C'était, en somme, une espèce d'apéritif avant le repas. Or, un de ces infants
lui dit, un jour :
- Est-ce
qu'il faut vraiment qu'on joue ensemble, en arrivant, le matin? On voudrait
tellement se mettre tout de suite au travail.
Et la
maîtresse les laissa faire. Elle s'aperçut rapidement que, presque tous ils
choisissaient de petits travaux faciles, au lieu de prendre le travail
important laissé en suspens la veille. Ils semblaient l'avoir oublié. Ils
s'occupaient de choses futiles; ils rangeaient des objets, nettoyaient,
s'arrangeaient devant la glace. A la suite de quoi, il régnait une certaine
confusion et beaucoup de bruit. La maîtresse, toutefois, n'intervint pas. Elle
constata qu'ils entreprenaient ensuite un travail difficile, et s'y
concentraient au point que, dans la classe, régnait un ordre impressionnant.
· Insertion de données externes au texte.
(* ===== verification/Support.v ===== *)
(** * The build script and the test fixtures (build.rs, src/test_support.rs)

    The commit stamped into the binary, and the stand-ins the test suite runs
    the code against: a block for any height of either chain, an instance over a
    fresh store, a directory no other test has, and an upstream that answers the
    methods it is given. *)

From Stdlib Require Import ZArith NArith Lia String Ascii.
From S2P Require Import Prelude Str Json Chain Record Backing Storage StorageSpec Codec Upstream Http EthFetch Serve.

#[local] Open Scope string_scope.

(** ** The build script *)

(** What [git rev-parse] gave, where it could be run. *)
Record GitOutput : Type := { go_success : bool; go_stdout : bytes }.

Definition git_commit (output : option GitOutput) : string :=
  default "unknown"
    (output ≫= fun out =>
       if go_success out
       then match from_utf8 (go_stdout out) with
            | Ok s => if String.eqb (trim s) "" then None else Some (trim s)
            | Err _ => None
            end
       else None).

(** The files whose change rebuilds: [HEAD], and the ref it names. *)
Definition rerun_if_changed (head : option string) : list string :=
  ".git/HEAD" :: match head ≫= strip_prefix "ref: " with
                 | Some git_ref => [".git/" ++ trim git_ref]
                 | None => []
                 end.

(** [env!] always finds a commit: the script never stamps an empty one. *)
Lemma git_commit_nonempty output : git_commit output <> "".
Proof.
  unfold git_commit. destruct output as [[[] out]|]; [|done..]. cbn.
  destruct (from_utf8 out) as [s|]; [|done]. by destruct (String.eqb_spec (trim s) "").
Qed.

(** ** Fixtures *)

Definition C_IDENTITY : string := "43114".
Definition identity_for (c : Chain) : string := match c with C => C_IDENTITY | P => "test-genesis-id" end.

(** The process-wide counter, and the name a call gives; [now] is the clock in
    nanoseconds. *)
Definition unique_temp_dir (temp_dir : path) (pid now : N) (prefix : string) (counter : N) : N * path :=
  (((counter + 1) mod 2 ^ 64)%N,
   join temp_dir ("neve-" ++ prefix ++ "-" ++ to_decimal pid ++ "-" ++ to_decimal now ++ "-" ++ to_decimal counter)).

(** [{height:064x}] *)
Fixpoint zeros (n : nat) (s : string) : string := match n with O => s | S n => String "0" (zeros n s) end.
Definition hex_064 (n : N) : string := zeros (64 - String.length (to_hex n)) (to_hex n).

(** [height.to_be_bytes()] in the last eight of 32 bytes *)
Definition test_hash (height : N) : bytes :=
  (replicate 24 (byte_of_N 0) ++ reverse (to_le_bytes 8 height))%list.

Definition test_block (c : Chain) (height : N) : Value :=
  match c with
  | C => VObject [("hash", VString ("0x" ++ hex_064 height)); ("number", VString (hex_quantity height));
                  ("transactions", VArray [])]
  | P => VObject [("height", VNumber (PosInt height)); ("id", VString ("block-" ++ to_decimal height));
                  ("time", VNumber (PosInt ((1780000000 + height) mod 2 ^ 64))); ("txs", VArray [])]
  end.

(** The stub of a P-chain block's bytes: the JSON string 0x00. *)
Definition stub_bytes : bytes := map byte_of_N [34; 48; 120; 48; 48; 34]%N.

Definition test_derived (c : Chain) : list bytes :=
  match c with C => [EMPTY_ARRAY] | P => [stub_bytes; EMPTY_ARRAY] end.

Section Fixtures.
Context {B : Blockstore} {F : Fjall} {J : JsonLib}.

(** An error is a failed test. *)
Definition put_test_block (height : N) : M Storage unit := fun st =>
  match to_vec (test_block (st_chain st) height) with
  | Some block_bytes => put height (test_hash height) [] (block_bytes :: test_derived (st_chain st)) st
  | None => (st, Err EUnserializable)
  end.

(** [disk] is what lies at the instance's directory; [None] is a store that does
    not open. *)
Definition chain_serve (c : Chain) (base : path) (disk : Disk) : Disk * option ChainServe :=
  match open c (identity_for c) None disk with
  | (disk, Ok storage) =>
      (disk, Some {| cs_chain := c; cs_storage := storage; cs_data_dir := data_dir c base;
                     cs_identity := identity_for c; cs_behind_tip := 0; cs_join := None;
                     cs_ingests_logs := false |})
  | (disk, Err _) => (disk, None)
  end.

(** *** The stand-in upstream *)

Definition crlf2 : string := String (ascii_of_N 13) (String (ascii_of_N 10) (String (ascii_of_N 13) (String (ascii_of_N 10) ""))).

(** [text.split(crlf2).nth(1)]: what follows the first blank line, up to the next. *)
Fixpoint until_crlf2 (s : string) : string :=
  match strip_prefix crlf2 s, s with
  | Some _, _ => ""
  | None, String c s => String c (until_crlf2 s)
  | None, EmptyString => ""
  end.

Fixpoint after_crlf2 (s : string) : option string :=
  match strip_prefix crlf2 s, s with
  | Some r, _ => Some (until_crlf2 r)
  | None, String _ s => after_crlf2 s
  | None, EmptyString => None
  end.

Definition mock_payload (responses : list (string * Value)) (method : string) : Value :=
  match assoc method responses with
  | Some result => VObject [("id", VNumber (PosInt 1)); ("jsonrpc", VString "2.0"); ("result", result)]
  | None => VObject [("error", VObject [("code", VNumber (NegInt (-32601)));
                                        ("message", VString ("the method " ++ method ++ " does not exist"))]);
                     ("id", VNumber (PosInt 1)); ("jsonrpc", VString "2.0")]
  end.

(** The method a request read off the socket names. *)
Definition mock_method (request : bytes) : string :=
  let text := bytes_str (from_utf8_lossy request) in
  let body := default "" (after_crlf2 text) in
  default "" (from_slice (str_bytes body) ≫= get_str "method").

(** The answer to it: the head, then the body. *)
Definition mock_head (len : nat) : string :=
  let crlf := String (ascii_of_N 13) (String (ascii_of_N 10) "") in
  "HTTP/1.1 200 OK" ++ crlf ++ "Content-Type: application/json" ++ crlf
    ++ "Content-Length: " ++ to_decimal (N.of_nat len) ++ crlf ++ crlf.

Definition mock_answer (responses : list (string * Value)) (request : bytes) : bytes :=
  let out := default [] (to_vec (mock_payload responses (mock_method request))) in
  (str_bytes (mock_head (length out)) ++ out)%list.

(** ** What the tests rely on *)

(** The two probes of the logs source the tests make: a registered list of
    receipts selects the receipts, and the absent method falls back with the
    text of the public endpoint. *)
Lemma mock_probe responses :
  (forall rs, assoc "eth_getBlockReceipts" responses = Some (VArray rs) ->
     classify_probe (mock_payload responses "eth_getBlockReceipts") = (Receipts, None)) /\
  (assoc "eth_getBlockReceipts" responses = None ->
     classify_probe (mock_payload responses "eth_getBlockReceipts")
     = (GetLogs, Some "the method eth_getBlockReceipts does not exist (code -32601)")).
Proof.
  unfold mock_payload. split; [intros rs ->; reflexivity|intros ->; vm_compute; reflexivity].
Qed.

Section Laws.
Context {BL : BlockstoreLaws B} {FL : FjallLaws F} {JL : JsonLaws J}.

Lemma test_hash_inj h h' : is_u64 h -> is_u64 h' -> test_hash h = test_hash h' -> h = h'.
Proof.
  intros Hh Hh' E. unfold test_hash in E. apply app_inj_1 in E as [_ E]; [|done].
  apply (f_equal reverse) in E. rewrite !reverse_involutive in E.
  rewrite <- (from_to_le_u64 h), <- (from_to_le_u64 h') by done. by rewrite E.
Qed.

(** A fixture block is served: after [put_test_block] the block reads back at
    its height and its hash, each height under its own. *)
Lemma test_block_served height st st' a :
  refines st a -> is_u64 height -> Forall json_text (test_derived (st_chain st)) ->
  put_test_block height st = (st', Ok tt) ->
  exists b, to_vec (test_block (st_chain st) height) = Some b /\
    view (get_element st' height BLOCK) = Ok (Some b) /\
    height_of_hash st' (test_hash height) = Ok (Some height).
Proof.
  intros Hr Hu Hd. unfold put_test_block. destruct (to_vec _) as [b|] eqn:Eb; [|done]. intros Hput.
  apply (put_refines _ _ _ _ _ _ _ Hr Hu) in Hput; [|constructor; [by eapply to_vec_text|done]|cbn; lia].
  exists b. split; [done|]. rewrite (get_element_refines _ _ _ _ Hput), (height_of_hash_refines _ _ _ Hput).
  cbn. by rewrite !lookup_insert_eq.
Qed.

End Laws.
End Fixtures.

(** ** Directories do not collide *)

Lemma contains_char_app c l r : contains_char c (l ++ String c r) = true.
Proof.
  unfold contains_char. induction l as [|a l IH]; cbn; [by rewrite Ascii.eqb_refl|].
  destruct (Ascii.eqb a c); [done|]. by destruct (split_once c (l ++ String c r)) as [[]|].
Qed.

Lemma contains_char_cons c a s : contains_char c (String a s) = Ascii.eqb a c || contains_char c s.
Proof.
  unfold contains_char. cbn. destruct (Ascii.eqb a c); [done|]. by destruct (split_once c s) as [[]|].
Qed.

(** What follows the last separator is unique. *)
Lemma last_piece c x y d d' :
  contains_char c d = false -> contains_char c d' = false ->
  x ++ String c d = y ++ String c d' -> d = d'.
Proof.
  intros Hd Hd'. revert y; induction x as [|a x IH]; intros [|b y]; cbn; intros E.
  - by injection E.
  - injection E as -> ->. by rewrite contains_char_app in Hd.
  - injection E as -> <-. by rewrite contains_char_app in Hd'.
  - injection E as _ E. by apply (IH y).
Qed.

Lemma render_no_dash fuel radix n acc :
  (2 <= radix <= 16)%N -> contains_char "-" acc = false -> contains_char "-" (render fuel radix n acc) = false.
Proof.
  intros Hr. revert n acc; induction fuel as [|fuel IH]; intros n acc Ha; [done|]. cbn [render].
  assert (Hc : contains_char "-" (String (digit_char (n mod radix)) acc) = false).
  { rewrite contains_char_cons, Ha, orb_false_r. pose proof (N.mod_lt n radix ltac:(lia)) as Hlt.
    pose proof (digit_value_char radix (n mod radix) ltac:(lia) Hlt) as Hv.
    destruct (Ascii.eqb_spec (digit_char (n mod radix)) "-") as [E|]; [|done]. by rewrite E in Hv. }
  destruct (_ =? 0)%N; [done|]. by apply IH.
Qed.

Lemma app_assoc_str (a b c : string) : a ++ (b ++ c) = (a ++ b) ++ c.
Proof. induction a as [|x a IH]; cbn; [done|]. by rewrite IH. Qed.

(** Two calls that draw different counters never give the same directory, however
    the clock reads and whatever the prefixes hold. *)
Lemma unique_temp_dirs temp_dir pid now now' prefix prefix' k k' :
  is_u64 k -> is_u64 k' -> k <> k' ->
  (unique_temp_dir temp_dir pid now prefix k).2 <> (unique_temp_dir temp_dir pid now' prefix' k').2.
Proof.
  intros Hk Hk' Hne E. apply Hne. cbn [snd unique_temp_dir] in E. unfold join in E.
  apply app_inj_tail in E as [_ E].
  assert (Hd : to_decimal k = to_decimal k').
  { change ("-" ++ to_decimal k) with (String "-" (to_decimal k)) in E.
    change ("-" ++ to_decimal k') with (String "-" (to_decimal k')) in E. rewrite !app_assoc_str in E.
    revert E. by apply last_piece; apply render_no_dash. }
  apply (f_equal parse_u64) in Hd. rewrite !parse_to_decimal in Hd by done. by injection Hd.
Qed.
Et
comme ces faits se répétaient avec uniformité, elle en conclut qu'on ne peut
prendre tout de suite un grand travail, mais que l'on doit, pour s'y préparer,
commencer par un travail facile.
Ce fut là
une véritable révélation.
Nous avons
le préjugé de croire que les travaux difficiles doivent s'exécuter en premier
lieu, quand on est bien reposé. Cet entraînement spontané était une
manifestation des lois du travail.
Si nous y
réfléchissons, nous nous apercevons que, nous non plus, nous ne nous mettons
pas à un travail important, tel que la création d'un livre, par exemple, dés le
début de la matinée; le plus souvent, nous éprouvons le besoin de faire autre
chose d'abord, et il nous vient à l'esprit, par exemple, d'écrire une lettre ou
d'épousseter le piano. Que de fois nous sommes-nous entendu répéter :
- Comment
diable te mets-tu à écrire une lettre, alors que tu as tant à faire?
Eh bien,
faire un travail facile sert précisément de préparation à l'entreprise
importante. Et quant au petit désordre, à ce tapage qui survenait entre le
premier et le deuxième temps, c'était une manifestation passagère, presque le
signal que le travail important était sur le point d'être entrepris. Et c'était
si régulier, que nous savions trouver, en arrivant à une certaine heure, des
travaux peu intéressants; à une autre, un peu de désordre, et, un peu plus
tard, le grand travail en train.
Ces
observations consignaient ce qui pouvait devenir un programme, un horaire
scolaire, qui tiendrait compte du rythme du travail spontané.
Et en quoi
consistait le grand travail ?
On voyait
les enfants concentrés en des exercices variés. Celui-ci, les yeux bandés,
prenait délicatement en main des tablettes de poids légèrement différents, et
les réunissait, selon leur poids, après les avoir attentivement soupesées.
Celui-là,
les yeux également bandés, les effleurant à peine des doigts, touchait avec légèreté
des étoffes et, après les avoir identifiées, mettait de côté, deux à deux,
celles qui étaient de mëme nature.
D'autres
enfants disposaient de longues files de petits cartons sur lesquels étaient
représentées des figures géométriques, et puis, prenant les objets
correspondant à ces figures, en recouvraient les petits cartons. D'autres
construisaient une tour au moyen de nombreux cubes roses, dont la grandeur
était graduée, les mettant les uns au-dessus des autres. Quand la tour était
construite avec un grand soin, ils la défaisaient, pour la recommencer.
Un, encore,
rangeait en ordre des tablettes aux très délicates gradations de couleurs; un
autre dessinait des compositions décoratives originales et compliquées.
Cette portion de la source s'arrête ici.